> Action item
Set down word for word each line from the start of the listing through the line that contains "LogInfo (message : string)", both included.

> Given records
(** * Shallow embedding of ISOLDE's dihedral manager and restraint classes

    Sources embedded:
    - [src/isolde/src/atomic_cpp/dihedral_mgr.h], [dihedral_mgr.cpp]
      ([Dihedral_Mgr<DType>]);
    - [src/unnamed/part_002] ([Dihedral::set_target]);
    - [src/isolde/src/restraints_cpp/distance_restraints.cpp]
      ([Distance_Restraint]);
    - [src/isolde/src/restraints_cpp/sim_restraint_base.h] and
      [src/unnamed/part_003] ([Position_Restraint], [Position_Restraint_Mgr]);
    - [src/isolde/src/constants.h].

    Doubles are modelled as real numbers (no NaN, no rounding).  Pointers
    are modelled as natural-number identities.  A [std::unordered_map] is
    an association list (its iteration order is one arbitrary order). *)

From Stdlib Require Import List Bool Arith Lia String ZArith.
From Stdlib Require Import Reals Lra Permutation.
Import ListNotations.

(* ------------------------------------------------------------------ *)
(** ** Association lists standing for [std::unordered_map] *)

Section Alist.
Variables K V : Type.
Variable K_eq_dec : forall x y : K, {x = y} + {x <> y}.

(** [map.find(k)] / [map.at(k)] without the exception. *)
Fixpoint alist_find (k : K) (l : list (K * V)) : option V :=
  match l with
  | [] => None
  | (k', v) :: rest => if K_eq_dec k k' then Some v else alist_find k rest
  end.
(** A computation over a mutable state [S] that returns or throws. *)
Definition M (S A : Type) : Type := S -> outcome A * S.

Definition ret {S A} (a : A) : M S A := fun s => (Returned a, s).

Definition throw {S A} (e : js_error) : M S A := fun s => (Threw e, s).

Definition bind {S A B} (m : M S A) (k : A -> M S B) : M S B :=
  fun s =>
    match m s with
    | (Returned a, s') => k a s'
    | (Threw e, s') => (Threw e, s')
    end.

(** [try { m } catch (error) { handler(error) }] *)
Definition try_catch {S A} (m : M S A) (handler : js_error -> M S A) : M S A :=
  fun s =>
    match m s with
    | (Returned a, s') => (Returned a, s')
    | (Threw e, s') => handler e s'
    end.

Definition gets {S A} (f : S -> A) : M S A := fun s => (Returned (f s), s).

Definition modify {S} (f : S -> S) : M S unit := fun s => (Returned tt, f s).

Inductive log_entry :=
| LogInfo (message : string)
| LogError (message : string) (error : string).

End Effects.

Declare Scope js_scope.
Delimit Scope js_scope with js.
Notation "x <- m ;; k" := (Effects.bind m (fun x => k))
  (at level 100, m at next level, right associativity) : js_scope.
Notation "m ;;; k" := (Effects.bind m (fun _ => k))
  (at level 100, right associativity) : js_scope.

(** ** [src/services/searchapi.ts] *)

Module SearchApi.
Import Json Effects.
Local Open Scope js_scope.
(** X5: exchanging the two versions exchanges "older" and "newer", keeps
    "same", and keeps the three distances; a pair that does not parse
    does not parse in the other order either. *)
Theorem compare_versions_exchange (v1 v2 : string) :
  BackupAnalyzer.version_diff (BackupAnalyzer.compare_versions v2 v1)
  = option_map opposite
      (BackupAnalyzer.version_diff (BackupAnalyzer.compare_versions v1 v2))
  /\ BackupAnalyzer.year_diff (BackupAnalyzer.compare_versions v2 v1)
     = BackupAnalyzer.year_diff (BackupAnalyzer.compare_versions v1 v2)
  /\ BackupAnalyzer.month_diff (BackupAnalyzer.compare_versions v2 v1)
     = BackupAnalyzer.month_diff (BackupAnalyzer.compare_versions v1 v2)
  /\ BackupAnalyzer.total_months_diff (BackupAnalyzer.compare_versions v2 v1)
     = BackupAnalyzer.total_months_diff (BackupAnalyzer.compare_versions v1 v2)
  /\ BackupAnalyzer.reason (BackupAnalyzer.compare_versions v2 v1)
     = BackupAnalyzer.reason (BackupAnalyzer.compare_versions v1 v2).
Proof.
  unfold BackupAnalyzer.compare_versions.
  destruct (BackupAnalyzer._parse_version v1) as [a|],
    (BackupAnalyzer._parse_version v2) as [b|]; try (repeat split; fail).
  cbn [BackupAnalyzer.version_diff BackupAnalyzer.year_diff
       BackupAnalyzer.month_diff BackupAnalyzer.total_months_diff
       BackupAnalyzer.reason option_map].
  rewrite !version_diff_lex.
  split; [|repeat split; f_equal; lia].
  f_equal.
  destruct (Spec.version_ltb a b) eqn:E1.
  - now rewrite (version_ltb_asym _ _ E1).
  - now destruct (Spec.version_ltb b a).
Qed.

(** X6: the comparison has no [version_diff] exactly when one of the two
    strings does not parse; it is then not compatible, gives the reason
    "Could not parse version numbers" and no distance. *)
Theorem compare_versions_unparseable (backup_version current_version : string) :
  (BackupAnalyzer.version_diff
     (BackupAnalyzer.compare_versions backup_version current_version) = None
   <-> BackupAnalyzer._parse_version backup_version = None
       \/ BackupAnalyzer._parse_version current_version = None)
  /\ (BackupAnalyzer.version_diff
        (BackupAnalyzer.compare_versions backup_version current_version) = None ->
      BackupAnalyzer.compatible
        (BackupAnalyzer.compare_versions backup_version current_version) = false
      /\ BackupAnalyzer.reason
           (BackupAnalyzer.compare_versions backup_version current_version)
         = Some "Could not parse version numbers"
      /\ BackupAnalyzer.total_months_diff
           (BackupAnalyzer.compare_versions backup_version current_version)
         = None).
Proof.
  unfold BackupAnalyzer.compare_versions.
  destruct (BackupAnalyzer._parse_version backup_version) as [b|],
    (BackupAnalyzer._parse_version current_version) as [c|];
    cbn [BackupAnalyzer.version_diff BackupAnalyzer.compatible
         BackupAnalyzer.reason BackupAnalyzer.total_months_diff].
  - split; [split; [discriminate|intros [H|H]; discriminate]|discriminate].
  - split; [split; [now right|reflexivity]|repeat split].
  - split; [split; [now left|reflexivity]|repeat split].
  - split; [split; [now left|reflexivity]|repeat split].
Qed.

Lemma compare_versions_unparseable_witness :
  BackupAnalyzer.compatible
    (BackupAnalyzer.compare_versions "unknown" "2024.10.1") = false
  /\ BackupAnalyzer.reason
       (BackupAnalyzer.compare_versions "unknown" "2024.10.1")
     = Some "Could not parse version numbers".
Proof.
  destruct (proj2 (compare_versions_unparseable "unknown" "2024.10.1"))
    as [H1 [H2 _]].
  - apply (proj2 (proj1 (compare_versions_unparseable "unknown" "2024.10.1"))).
    left. reflexivity.
  - split; [exact H1|exact H2].
Defined.

(** ** Printing and parsing a version *)

Section RoundTrip.















Lemma chars_append (s t : string) :
  Py.chars (s ++ t) = (Py.chars s ++ Py.chars t)%list.
Proof. induction s; simpl; [reflexivity|]. now rewrite IHs. Qed.







End RoundTrip.


(** ** Segments after the third *)

Section Suffix.

Lemma split_aux_append (sep : ascii) (s t : string) (cur : list ascii) :
  Py.split_aux sep cur (s ++ String sep t)
  = (Py.split_aux sep cur s ++ Py.split_aux sep [] t)%list.
Proof.
  revert cur. induction s as [|a s IH]; intros cur; simpl.
  - now rewrite Ascii.eqb_refl.
  - destruct (Ascii.eqb a sep); simpl; now rewrite IH.
Qed.

Lemma lstrip_append (c : ascii) (s r : string) :
  Py.lstrip c s <> "" -> Py.lstrip c (s ++ r) = Py.lstrip c s ++ r.
Proof.
  induction s as [|a s IH]; simpl; intros H; [congruence|].
  destruct (Ascii.eqb a c); [now apply IH|reflexivity].
Qed.

Lemma segments_append (s t : string) :
  (2 <= List.length (segments s))%nat ->
  segments (s ++ "." ++ t) = (segments s ++ Py.split "." t)%list.
Proof.
  unfold segments. intros H.
  rewrite lstrip_append.
  - apply split_aux_append.
  - intros E. rewrite E in H. simpl in H. lia.
Qed.

End Suffix.

(** X30: a version with three segments or more parses the same when a dot
    and anything at all is appended: what follows the third segment is
    never looked at. *)
Theorem parse_version_ignores_suffix (s t : string) (v : Version) :
  BackupAnalyzer._parse_version s = Some v ->
  (3 <= List.length (segments s))%nat ->
  BackupAnalyzer._parse_version (s ++ "." ++ t) = Some v
  /\ BreakingChangesDB._parse_version (s ++ "." ++ t) = Some v.
Proof.
  intros Hv Hlen.
  assert (H : BackupAnalyzer._parse_version (s ++ "." ++ t) = Some v).
  { revert Hv. unfold BackupAnalyzer._parse_version.
    fold (segments s). fold (segments (s ++ "." ++ t)).
    rewrite segments_append by lia.
    rewrite length_app, !app_nth1 by lia.
    destruct (List.length (segments s)) as [|[|[|n]]]; try lia.
    cbn [Nat.ltb Nat.leb Nat.add]. tauto. }
  split; exact H.
Qed.

Lemma parse_version_ignores_suffix_witness :
  BackupAnalyzer._parse_version "2024.10.1.dev20241001"
  = Some (mkVersion 2024 10 1).
Proof.
  apply (proj1 (parse_version_ignores_suffix "2024.10.1" "dev20241001"
                  (mkVersion 2024 10 1) eq_refl
                  (le_n 3))).
Defined.

(** ** Queries on the store *)

Section FindBreakingChanges.

Import BreakingChangesDB.

(** The test of the loop of [find_breaking_changes]. *)
Lemma find_test_applies (f t : Version) (integrations : list string)
    (change : Change) :
  match _parse_version (Py.get (version change) "") with
  | None => false
  | Some change_parts =>
      if _is_version_in_range change_parts f t then
        Py.contains (Py.get (integration change) "") integrations
        || String.eqb (Py.get (integration change) "") "all"
      else false
  end = true
  <-> applies f t integrations change.
Proof.
  unfold applies, _is_version_in_range.
  destruct (_parse_version (Py.get (version change) "")) as [c|].
  - split.
    + intros H. exists c. split; [reflexivity|].
      destruct (version_val f <? version_val c) eqn:E1; [|discriminate].
      destruct (version_val c <=? version_val t) eqn:E2; [|discriminate].
      simpl in H. apply Z.ltb_lt in E1. apply Z.leb_le in E2.
      split; [lia|].
      apply orb_true_iff in H as [H|H].
      * left. now apply contains_In.
      * right. apply String.eqb_eq in H.
        destruct (integration change) as [i|]; simpl in H;
          [now subst|discriminate].
    + intros [c' [E [[H1 H2] H3]]]. injection E as <-.
      apply Z.ltb_lt in H1. apply Z.leb_le in H2. rewrite H1, H2. simpl.
      apply orb_true_iff. destruct H3 as [H3|H3].
      * left. now apply contains_In.
      * right. now rewrite H3.
  - split; [discriminate|]. intros [c [E _]]. discriminate.
Qed.

Lemma find_breaking_changes_parse_failure
    (db : Store) (from_version to_version : string)
    (integrations : list string) :
  _parse_version from_version = None \/ _parse_version to_version = None ->
  find_breaking_changes db from_version to_version integrations = [].
Proof.
  unfold find_breaking_changes. intros [H|H]; rewrite H; [reflexivity|].
  now destruct (_parse_version from_version).
Qed.

End FindBreakingChanges.

(** X7: when both bounds parse, [find_breaking_changes] returns exactly
    the records of the store whose version parses and lies in
    [from < v <= to] by [year * 10000 + month * 100 + patch], and whose
    integration is one of those given or is "all"; it returns them in the
    order of the store. *)
Theorem find_breaking_changes_exact
    (db : BreakingChangesDB.Store) (from_version to_version : string)
    (integrations : list string) (f t : Version) :
  BreakingChangesDB._parse_version from_version = Some f ->
  BreakingChangesDB._parse_version to_version = Some t ->
  (forall change,
      In change (BreakingChangesDB.find_breaking_changes db
                   from_version to_version integrations)
      <-> In change (Py.get (BreakingChangesDB.changes db) [])
          /\ applies f t integrations change)
  /\ (forall more,
        BreakingChangesDB.find_breaking_changes
          (BreakingChangesDB.mkStore
             (Some (Py.get (BreakingChangesDB.changes db) [] ++ more)%list)
             (BreakingChangesDB.last_update db))
          from_version to_version integrations
        = (BreakingChangesDB.find_breaking_changes db
             from_version to_version integrations
           ++ BreakingChangesDB.find_breaking_changes
                (BreakingChangesDB.mkStore (Some more) None)
                from_version to_version integrations)%list).
Proof.
  intros Hf Ht. unfold BreakingChangesDB.find_breaking_changes.
  rewrite Hf, Ht. split.
  - intros change. rewrite filter_In, find_test_applies. reflexivity.
  - intros more. cbn [BreakingChangesDB.changes Py.get]. apply filter_app.
Qed.
(** C8, the claim as stated fails when the outer of two open marks ends
    and the inner one goes on: with emphasis opened before strong, a
    next node that is only strong gets strong closed, emphasis closed,
    and strong opened again. *)
Lemma inner_mixable_mark_is_closed_and_reopened :
  ~ (forall (active : list Mark) (n : Node) (m : Mark),
        In m active ->
        markdownMixable (markType m) = true ->
        existsb (markEq m) (nodeMarks n) = true ->
        ~ In m (closedMarks (Some n) active)).
Proof.
  intros H.
  apply (H [em; strong] (txt "b" [strong]) strong).
  - right. left. reflexivity.
  - reflexivity.
  - reflexivity.
  - left. reflexivity.
Qed.

Lemma inner_mixable_mark_reopened_output :
  progressEvents (Some (txt "b" [strong])) [em; strong]
  = [EvClose strong; EvClose em; EvOpen strong; EvRender (txt "b" [strong])]
  /\ toMarkdown (docOf [para [txt "a" [em; strong]; txt "b" [strong]]]) None
     = "***a*****b**".
Proof. split; reflexivity. Qed.

(** ** The code-mark case of [progress] *)

Lemma progress_literal (n : Node) (c : Mark) (active : list Mark) :
  codeMark (nodeMarks n) = Some c -> isText n = true ->
  progressEvents (Some n) active
  = (map EvClose (closedMarks (Some n) active)
     ++ map EvOpen (openedMarks (Some n) active)
     ++ [EvLiteral c n])%list.
Proof.
  intros C T. unfold progressEvents, childEvent. now rewrite C, T.
Qed.

(** C1, the code at a literal mark whose opening and closing markup
    differ: the unit is written unescaped and in one call of [text], but
    it starts with the closing markup and ends with the opening markup.
    With the built-in code mark both are a backquote and the output is
    the expected one. *)
Theorem literal_unit_starts_with_closing_markup :
  codeMark (nodeMarks (txt "a*b" [tagCode])) = Some tagCode
  /\ progressEvents (Some (txt "a*b" [tagCode])) []
     = [EvLiteral tagCode (txt "a*b" [tagCode])]
  /\ runEvent (EvLiteral tagCode (txt "a*b" [tagCode])) (newSerializer None)
     = text ("</code>" ++ "a*b" ++ "<code>") false (newSerializer None)
  /\ toMarkdown (docOf [para [txt "a*b" [tagCode]]]) None = "</code>a*b<code>"
  /\ toMarkdown (docOf [para [txt "a*b" [code]]]) None = "`a*b`".
Proof. repeat split. Qed.

(* ================================================================= *)
(** * Further properties of the serializer *)

(** ** Escaping and quoting read back *)

Lemma not_special_not_backslash (c : ascii) :
  isMarkdownSpecial c = false -> Ascii.eqb c BACKSLASH = false.
Proof.
  destruct c as [[] [] [] [] [] [] [] []]; vm_compute; intro H;
    (reflexivity || discriminate H).
Qed.

Lemma lineStart_not_special (c : ascii) :
  isLineStartSpecial c = true -> isMarkdownSpecial c = false.
Proof.
  destruct c as [[] [] [] [] [] [] [] []]; vm_compute; intro H;
    (reflexivity || discriminate H).
Qed.

Lemma unescape_escapeEach (s : string) : unescape (escapeEach s) = s.
Proof.
  induction s as [|c s IH]; [reflexivity|].
  cbn [escapeEach]. destruct (isMarkdownSpecial c) eqn:E.
  - change ("\" ++ String c (escapeEach s))
      with (String BACKSLASH (String c (escapeEach s))).
    cbn [unescape]. rewrite Ascii.eqb_refl. now rewrite IH.
  - change ("" ++ String c (escapeEach s)) with (String c (escapeEach s)).
    cbn [unescape]. rewrite (not_special_not_backslash c E). now rewrite IH.
Qed.

(** X1. Escaping loses nothing: removing the backslash escapes from
    [esc(str, startOfLine)] gives [str] back, for every string and either
    value of the flag. *)
Theorem esc_unescape_round_trip :
  forall (s : string) (startOfLine : bool), unescape (esc s startOfLine) = s.
Proof.
  intros s b. rewrite esc_escapeEach.
  destruct (b && startsLineSpecial s) eqn:E.
  - apply andb_true_iff in E as [_ E].
    destruct s as [|c s]; [discriminate|]. simpl in E.
    cbn [escapeEach]. rewrite (lineStart_not_special c E).
    change ("\" ++ "" ++ String c (escapeEach s))
      with (String BACKSLASH (String c (escapeEach s))).
    cbn [unescape]. rewrite Ascii.eqb_refl. now rewrite unescape_escapeEach.
  - apply unescape_escapeEach.
Qed.

Lemma escapeEach_noSpecial (s : string) : noSpecial s = true -> escapeEach s = s.
Proof.
  induction s as [|c s IH]; [reflexivity|].
  cbn [noSpecial escapeEach]. intros H. apply andb_true_iff in H as [H1 H2].
  apply negb_true_iff in H1. rewrite H1, (IH H2). reflexivity.
Qed.

(** X2. Text without any of the characters backquote, asterisk,
    backslash, tilde, plus and square brackets passes through [esc]
    unchanged when the start-of-line flag is unset, and also when it is
    set unless the text starts with a colon, hash or hyphen. *)
Theorem esc_plain_text_unchanged :
  forall (s : string) (startOfLine : bool),
    noSpecial s = true ->
    startOfLine && startsLineSpecial s = false ->
    esc s startOfLine = s.
Proof.
  intros s b N L. rewrite esc_escapeEach, L. now apply escapeEach_noSpecial.
Qed.
(** * Stratum mining proxy: the orchestration module [mining_proxy.py]

    A shallow embedding of the proxy's entry module: the command line
    record, the module-level log settings, [main] before and after its
    [yield], the three event handlers [on_shutdown], [on_connect] and
    [on_disconnect], the transport events that drive them, and the
    update check.  The collaborators the module calls
    ([mining_libs.worker_registry], [mining_libs.jobs],
    [mining_libs.stratum_listener]) are not part of the module; each of
    their operations is modelled from the specification and marked so. *)

From Stdlib Require Import Ascii String ZArith.
From stdpp Require Import base numbers option list strings gmap fin_maps.

Local Open Scope Z_scope.
Local Open Scope string_scope.

(** ** Python values and the builtins the module uses *)

Module Py.

(** The JSON-like values that travel through remote calls, log calls and
    the proxy setting. *)
#[warnings="-register-all"]
Inductive value : Type :=
| VNone
| VBool (b : bool)
| VInt (z : Z)
| VStr (s : string)
| VList (l : list value)
| VTuple (l : list value).

Inductive exn : Type :=
| ValueError (msg : string)
| TypeError (msg : string)
| IndexError (msg : string)
| RemoteError (msg : string)
| IOError (msg : string)
| CannotListenError (msg : string).

(** Truth value of a string: only the empty string is false. *)
Definition str_truthy (s : string) : bool :=
  match s with
  | EmptyString => false
  | String _ _ => true
  end.

(** Truth value of an optional string ([None] or [str]). *)
Definition opt_truthy (o : option string) : bool :=
  match o with
  | None => false
  | Some s => str_truthy s
  end.

Fixpoint str_contains (c : ascii) (s : string) : bool :=
  match s with
  | EmptyString => false
  | String a rest => if Ascii.eqb a c then true else str_contains c rest
  end.

(** [s.split(sep)] for a one-character separator: the result is never
    empty, and a string without the separator comes back whole. *)
Fixpoint split (sep : ascii) (s : string) : list string :=
  match s with
  | EmptyString => [EmptyString]
  | String a rest =>
      if Ascii.eqb a sep then EmptyString :: split sep rest
      else match split sep rest with
           | [] => [String a EmptyString]
           | h :: t => String a h :: t
           end
  end.

Definition is_space (c : ascii) : bool :=
  let n := nat_of_ascii c in
  (n =? 32)%nat || ((9 <=? n)%nat && (n <=? 13)%nat).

> Response to the exercise
(** * Shallow embedding of ISOLDE's dihedral manager and restraint classes

    Sources embedded:
    - [src/isolde/src/atomic_cpp/dihedral_mgr.h], [dihedral_mgr.cpp]
      ([Dihedral_Mgr<DType>]);
    - [src/unnamed/part_002] ([Dihedral::set_target]);
    - [src/isolde/src/restraints_cpp/distance_restraints.cpp]
      ([Distance_Restraint]);
    - [src/isolde/src/restraints_cpp/sim_restraint_base.h] and
      [src/unnamed/part_003] ([Position_Restraint], [Position_Restraint_Mgr]);
    - [src/isolde/src/constants.h].

    Doubles are modelled as real numbers (no NaN, no rounding).  Pointers
    are modelled as natural-number identities.  A [std::unordered_map] is
    an association list (its iteration order is one arbitrary order). *)

From Stdlib Require Import List Bool Arith Lia String ZArith.
From Stdlib Require Import Reals Lra Permutation.
Import ListNotations.

(* ------------------------------------------------------------------ *)
(** ** Association lists standing for [std::unordered_map] *)

Section Alist.
Variables K V : Type.
Variable K_eq_dec : forall x y : K, {x = y} + {x <> y}.

(** [map.find(k)] / [map.at(k)] without the exception. *)
Fixpoint alist_find (k : K) (l : list (K * V)) : option V :=
  match l with
  | [] => None
  | (k', v) :: rest => if K_eq_dec k k' then Some v else alist_find k rest
  end.
(** A computation over a mutable state [S] that returns or throws. *)
Definition M (S A : Type) : Type := S -> outcome A * S.

Definition ret {S A} (a : A) : M S A := fun s => (Returned a, s).

Definition throw {S A} (e : js_error) : M S A := fun s => (Threw e, s).

Definition bind {S A B} (m : M S A) (k : A -> M S B) : M S B :=
  fun s =>
    match m s with
    | (Returned a, s') => k a s'
    | (Threw e, s') => (Threw e, s')
    end.

(** [try { m } catch (error) { handler(error) }] *)
Definition try_catch {S A} (m : M S A) (handler : js_error -> M S A) : M S A :=
  fun s =>
    match m s with
    | (Returned a, s') => (Returned a, s')
    | (Threw e, s') => handler e s'
    end.

Definition gets {S A} (f : S -> A) : M S A := fun s => (Returned (f s), s).

Definition modify {S} (f : S -> S) : M S unit := fun s => (Returned tt, f s).

Inductive log_entry :=
| LogInfo (message : string)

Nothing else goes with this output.